Stored data entries:
########

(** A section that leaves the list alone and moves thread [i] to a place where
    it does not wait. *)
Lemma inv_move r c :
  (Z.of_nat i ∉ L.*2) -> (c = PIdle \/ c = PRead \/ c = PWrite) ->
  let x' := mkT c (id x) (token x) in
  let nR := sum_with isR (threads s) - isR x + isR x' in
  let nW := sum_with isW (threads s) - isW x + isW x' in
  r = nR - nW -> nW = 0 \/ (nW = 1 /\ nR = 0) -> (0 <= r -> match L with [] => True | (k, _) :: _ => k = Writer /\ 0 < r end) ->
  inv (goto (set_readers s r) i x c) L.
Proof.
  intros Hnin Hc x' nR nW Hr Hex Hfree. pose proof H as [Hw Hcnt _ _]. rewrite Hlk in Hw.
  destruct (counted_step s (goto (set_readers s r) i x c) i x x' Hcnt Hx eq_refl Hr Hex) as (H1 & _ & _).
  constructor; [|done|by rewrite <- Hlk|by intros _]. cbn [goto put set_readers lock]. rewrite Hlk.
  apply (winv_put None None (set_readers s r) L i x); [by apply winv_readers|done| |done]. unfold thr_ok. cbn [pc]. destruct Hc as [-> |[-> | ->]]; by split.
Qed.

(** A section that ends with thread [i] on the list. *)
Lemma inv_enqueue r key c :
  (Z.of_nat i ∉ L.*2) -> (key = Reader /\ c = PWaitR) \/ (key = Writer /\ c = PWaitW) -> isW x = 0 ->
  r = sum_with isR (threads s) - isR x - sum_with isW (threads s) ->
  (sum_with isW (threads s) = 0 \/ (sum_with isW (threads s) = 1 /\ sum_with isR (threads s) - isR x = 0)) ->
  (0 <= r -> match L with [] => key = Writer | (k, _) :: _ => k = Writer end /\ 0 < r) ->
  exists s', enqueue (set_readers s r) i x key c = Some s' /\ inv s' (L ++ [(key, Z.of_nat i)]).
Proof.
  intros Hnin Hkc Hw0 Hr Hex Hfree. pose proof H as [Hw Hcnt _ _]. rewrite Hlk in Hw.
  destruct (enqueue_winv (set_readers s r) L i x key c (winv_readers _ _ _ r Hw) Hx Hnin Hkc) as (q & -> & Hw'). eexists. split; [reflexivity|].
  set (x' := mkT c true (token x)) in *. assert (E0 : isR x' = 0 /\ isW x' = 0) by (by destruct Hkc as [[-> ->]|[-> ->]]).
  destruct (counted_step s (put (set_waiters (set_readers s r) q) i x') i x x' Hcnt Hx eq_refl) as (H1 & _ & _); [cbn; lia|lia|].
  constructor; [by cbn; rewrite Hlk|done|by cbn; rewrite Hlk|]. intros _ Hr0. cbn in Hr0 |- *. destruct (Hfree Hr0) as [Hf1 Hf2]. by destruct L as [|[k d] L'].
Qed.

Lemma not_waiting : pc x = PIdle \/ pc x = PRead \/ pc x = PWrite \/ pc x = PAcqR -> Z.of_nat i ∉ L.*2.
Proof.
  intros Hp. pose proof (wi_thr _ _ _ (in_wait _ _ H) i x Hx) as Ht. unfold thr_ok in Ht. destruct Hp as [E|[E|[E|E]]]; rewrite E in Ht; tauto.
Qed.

########

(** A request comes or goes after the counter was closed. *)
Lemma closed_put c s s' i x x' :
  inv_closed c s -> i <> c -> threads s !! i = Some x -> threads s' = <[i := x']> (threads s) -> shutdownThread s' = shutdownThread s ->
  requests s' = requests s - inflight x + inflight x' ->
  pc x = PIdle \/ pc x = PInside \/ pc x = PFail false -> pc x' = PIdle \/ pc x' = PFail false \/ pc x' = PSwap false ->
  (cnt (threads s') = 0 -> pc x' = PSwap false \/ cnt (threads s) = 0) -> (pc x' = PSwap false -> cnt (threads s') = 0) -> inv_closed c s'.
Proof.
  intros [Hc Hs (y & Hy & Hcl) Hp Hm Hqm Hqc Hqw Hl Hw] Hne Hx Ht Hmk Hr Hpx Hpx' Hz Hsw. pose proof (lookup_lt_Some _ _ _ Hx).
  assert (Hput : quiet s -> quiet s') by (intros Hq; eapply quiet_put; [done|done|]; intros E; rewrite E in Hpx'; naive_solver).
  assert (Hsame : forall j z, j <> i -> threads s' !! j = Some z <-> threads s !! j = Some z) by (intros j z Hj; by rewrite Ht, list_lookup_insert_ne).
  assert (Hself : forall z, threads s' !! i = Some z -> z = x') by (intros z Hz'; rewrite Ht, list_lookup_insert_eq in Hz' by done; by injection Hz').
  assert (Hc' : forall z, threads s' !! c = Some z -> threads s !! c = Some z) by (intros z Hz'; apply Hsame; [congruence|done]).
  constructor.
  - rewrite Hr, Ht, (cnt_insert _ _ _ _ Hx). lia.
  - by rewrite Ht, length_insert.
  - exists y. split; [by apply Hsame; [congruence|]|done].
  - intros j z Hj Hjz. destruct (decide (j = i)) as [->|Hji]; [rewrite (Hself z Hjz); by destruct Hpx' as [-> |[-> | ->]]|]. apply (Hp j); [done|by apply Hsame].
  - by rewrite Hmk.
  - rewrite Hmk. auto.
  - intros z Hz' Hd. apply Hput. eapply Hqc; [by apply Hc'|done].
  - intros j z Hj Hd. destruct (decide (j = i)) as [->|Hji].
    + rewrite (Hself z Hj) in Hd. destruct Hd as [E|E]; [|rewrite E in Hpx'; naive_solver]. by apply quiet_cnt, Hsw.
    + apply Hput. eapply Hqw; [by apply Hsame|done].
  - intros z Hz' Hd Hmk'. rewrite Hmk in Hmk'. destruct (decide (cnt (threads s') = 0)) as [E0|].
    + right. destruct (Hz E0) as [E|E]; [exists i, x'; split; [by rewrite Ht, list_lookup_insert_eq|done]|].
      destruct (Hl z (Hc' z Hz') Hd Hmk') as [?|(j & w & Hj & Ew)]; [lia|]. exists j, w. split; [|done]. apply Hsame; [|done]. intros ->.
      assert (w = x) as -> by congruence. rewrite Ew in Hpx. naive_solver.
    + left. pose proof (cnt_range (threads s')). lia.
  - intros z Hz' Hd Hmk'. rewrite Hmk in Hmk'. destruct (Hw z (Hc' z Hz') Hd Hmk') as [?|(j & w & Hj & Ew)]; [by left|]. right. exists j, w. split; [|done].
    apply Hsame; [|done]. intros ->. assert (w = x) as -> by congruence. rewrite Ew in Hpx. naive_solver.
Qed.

########

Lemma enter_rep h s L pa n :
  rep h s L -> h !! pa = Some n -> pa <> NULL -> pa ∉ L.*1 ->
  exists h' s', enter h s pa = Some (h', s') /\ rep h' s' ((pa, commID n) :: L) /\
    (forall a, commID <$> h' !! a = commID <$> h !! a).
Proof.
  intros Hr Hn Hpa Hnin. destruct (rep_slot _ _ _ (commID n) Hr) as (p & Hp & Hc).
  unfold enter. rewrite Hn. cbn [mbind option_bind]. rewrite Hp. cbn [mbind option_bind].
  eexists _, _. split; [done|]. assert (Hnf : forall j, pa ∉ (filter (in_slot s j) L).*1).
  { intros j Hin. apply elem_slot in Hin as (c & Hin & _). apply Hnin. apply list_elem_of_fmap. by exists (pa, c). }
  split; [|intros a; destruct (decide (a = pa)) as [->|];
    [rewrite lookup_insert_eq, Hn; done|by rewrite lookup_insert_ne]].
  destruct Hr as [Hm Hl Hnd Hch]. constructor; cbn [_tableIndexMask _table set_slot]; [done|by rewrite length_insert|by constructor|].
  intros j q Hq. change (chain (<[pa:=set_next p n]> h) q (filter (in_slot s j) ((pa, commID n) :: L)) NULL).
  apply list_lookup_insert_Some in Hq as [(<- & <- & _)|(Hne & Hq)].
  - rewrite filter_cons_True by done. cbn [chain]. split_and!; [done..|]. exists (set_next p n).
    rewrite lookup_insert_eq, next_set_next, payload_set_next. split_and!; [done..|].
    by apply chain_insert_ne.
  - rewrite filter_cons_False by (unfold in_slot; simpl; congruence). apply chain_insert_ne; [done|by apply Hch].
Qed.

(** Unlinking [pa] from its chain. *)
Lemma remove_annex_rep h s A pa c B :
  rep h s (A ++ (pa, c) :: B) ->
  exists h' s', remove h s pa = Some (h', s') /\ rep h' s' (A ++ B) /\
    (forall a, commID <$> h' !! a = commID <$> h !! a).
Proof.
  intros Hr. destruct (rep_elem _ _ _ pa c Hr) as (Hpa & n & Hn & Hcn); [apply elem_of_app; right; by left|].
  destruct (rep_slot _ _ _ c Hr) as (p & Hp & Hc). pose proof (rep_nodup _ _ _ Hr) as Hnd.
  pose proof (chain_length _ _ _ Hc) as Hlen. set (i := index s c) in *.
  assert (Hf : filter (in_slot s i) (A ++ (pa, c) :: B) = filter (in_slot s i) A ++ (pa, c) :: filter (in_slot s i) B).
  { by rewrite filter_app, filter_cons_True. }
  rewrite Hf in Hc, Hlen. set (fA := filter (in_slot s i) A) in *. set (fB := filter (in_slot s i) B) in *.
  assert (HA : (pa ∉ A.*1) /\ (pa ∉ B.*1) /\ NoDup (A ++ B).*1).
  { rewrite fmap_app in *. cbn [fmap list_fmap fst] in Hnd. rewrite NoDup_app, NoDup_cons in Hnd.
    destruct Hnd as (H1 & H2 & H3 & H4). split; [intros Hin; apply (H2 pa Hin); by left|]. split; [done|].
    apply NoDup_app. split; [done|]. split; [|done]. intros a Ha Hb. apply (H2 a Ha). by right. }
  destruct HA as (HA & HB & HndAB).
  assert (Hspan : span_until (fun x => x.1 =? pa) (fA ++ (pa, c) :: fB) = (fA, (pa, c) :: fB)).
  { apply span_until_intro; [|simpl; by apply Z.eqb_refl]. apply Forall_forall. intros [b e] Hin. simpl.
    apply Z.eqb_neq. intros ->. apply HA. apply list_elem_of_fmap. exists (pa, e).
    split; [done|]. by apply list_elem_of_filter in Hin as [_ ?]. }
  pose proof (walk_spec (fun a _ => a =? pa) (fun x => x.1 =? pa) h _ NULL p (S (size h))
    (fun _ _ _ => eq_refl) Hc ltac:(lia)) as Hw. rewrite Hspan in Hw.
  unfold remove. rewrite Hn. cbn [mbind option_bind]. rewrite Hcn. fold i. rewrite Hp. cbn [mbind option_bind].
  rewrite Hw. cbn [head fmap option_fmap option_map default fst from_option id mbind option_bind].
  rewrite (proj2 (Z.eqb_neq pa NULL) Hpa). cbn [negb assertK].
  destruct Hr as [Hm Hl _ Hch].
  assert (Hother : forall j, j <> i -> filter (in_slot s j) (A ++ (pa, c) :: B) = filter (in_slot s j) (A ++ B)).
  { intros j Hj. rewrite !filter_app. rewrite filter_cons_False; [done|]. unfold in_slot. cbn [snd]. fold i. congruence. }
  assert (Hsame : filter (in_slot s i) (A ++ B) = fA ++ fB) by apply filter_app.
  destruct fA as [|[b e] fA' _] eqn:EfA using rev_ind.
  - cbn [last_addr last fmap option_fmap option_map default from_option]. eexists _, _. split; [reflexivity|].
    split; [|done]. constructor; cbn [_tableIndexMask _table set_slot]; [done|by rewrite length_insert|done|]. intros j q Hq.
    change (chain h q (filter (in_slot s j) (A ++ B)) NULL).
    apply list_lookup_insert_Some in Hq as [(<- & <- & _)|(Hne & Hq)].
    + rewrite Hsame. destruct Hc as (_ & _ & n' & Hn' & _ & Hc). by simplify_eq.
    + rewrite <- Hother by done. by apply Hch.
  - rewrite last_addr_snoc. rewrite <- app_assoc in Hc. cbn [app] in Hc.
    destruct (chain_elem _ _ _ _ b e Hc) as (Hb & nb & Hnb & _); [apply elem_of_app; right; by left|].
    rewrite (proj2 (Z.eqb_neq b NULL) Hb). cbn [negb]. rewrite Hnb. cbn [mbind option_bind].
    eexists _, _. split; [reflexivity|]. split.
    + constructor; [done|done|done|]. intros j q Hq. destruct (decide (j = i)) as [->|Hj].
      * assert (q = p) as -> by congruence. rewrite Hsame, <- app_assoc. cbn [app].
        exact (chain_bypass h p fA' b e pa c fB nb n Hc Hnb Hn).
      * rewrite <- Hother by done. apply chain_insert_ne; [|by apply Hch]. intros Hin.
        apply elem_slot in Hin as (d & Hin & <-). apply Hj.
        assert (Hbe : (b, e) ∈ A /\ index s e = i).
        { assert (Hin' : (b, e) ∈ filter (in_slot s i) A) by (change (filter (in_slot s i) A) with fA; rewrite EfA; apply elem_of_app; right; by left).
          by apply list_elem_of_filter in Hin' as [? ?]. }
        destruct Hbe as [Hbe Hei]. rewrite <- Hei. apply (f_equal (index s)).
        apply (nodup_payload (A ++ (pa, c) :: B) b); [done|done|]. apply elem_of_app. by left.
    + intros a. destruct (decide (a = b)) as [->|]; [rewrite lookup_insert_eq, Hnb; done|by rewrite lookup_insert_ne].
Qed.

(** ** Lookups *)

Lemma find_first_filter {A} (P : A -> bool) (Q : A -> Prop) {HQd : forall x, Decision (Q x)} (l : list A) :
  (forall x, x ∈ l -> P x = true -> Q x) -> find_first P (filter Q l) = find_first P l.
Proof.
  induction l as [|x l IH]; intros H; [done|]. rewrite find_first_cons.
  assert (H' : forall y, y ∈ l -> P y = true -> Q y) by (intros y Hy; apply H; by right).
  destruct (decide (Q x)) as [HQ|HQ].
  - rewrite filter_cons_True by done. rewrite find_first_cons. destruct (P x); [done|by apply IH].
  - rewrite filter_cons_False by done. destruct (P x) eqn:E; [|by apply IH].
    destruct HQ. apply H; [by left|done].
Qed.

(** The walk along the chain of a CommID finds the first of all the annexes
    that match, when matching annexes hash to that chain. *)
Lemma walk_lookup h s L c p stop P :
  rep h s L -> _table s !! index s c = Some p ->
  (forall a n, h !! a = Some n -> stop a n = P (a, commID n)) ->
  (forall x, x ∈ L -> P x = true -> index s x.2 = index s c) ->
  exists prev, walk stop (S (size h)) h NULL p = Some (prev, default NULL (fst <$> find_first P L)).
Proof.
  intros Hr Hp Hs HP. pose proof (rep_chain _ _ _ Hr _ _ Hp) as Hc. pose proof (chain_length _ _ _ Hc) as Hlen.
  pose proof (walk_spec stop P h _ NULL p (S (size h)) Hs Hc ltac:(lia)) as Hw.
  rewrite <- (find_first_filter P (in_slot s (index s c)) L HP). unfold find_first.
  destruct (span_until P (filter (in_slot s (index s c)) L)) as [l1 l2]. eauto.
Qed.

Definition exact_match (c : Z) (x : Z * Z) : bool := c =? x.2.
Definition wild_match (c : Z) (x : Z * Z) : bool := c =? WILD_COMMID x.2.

########

• _TASK PROMPT_
Extract from the data every line where "PSwap" shows up.

• _EXPECTED ANSWER_
  pc x = PIdle \/ pc x = PInside \/ pc x = PFail false -> pc x' = PIdle \/ pc x' = PFail false \/ pc x' = PSwap false ->
  (cnt (threads s') = 0 -> pc x' = PSwap false \/ cnt (threads s) = 0) -> (pc x' = PSwap false -> cnt (threads s') = 0) -> inv_closed c s'.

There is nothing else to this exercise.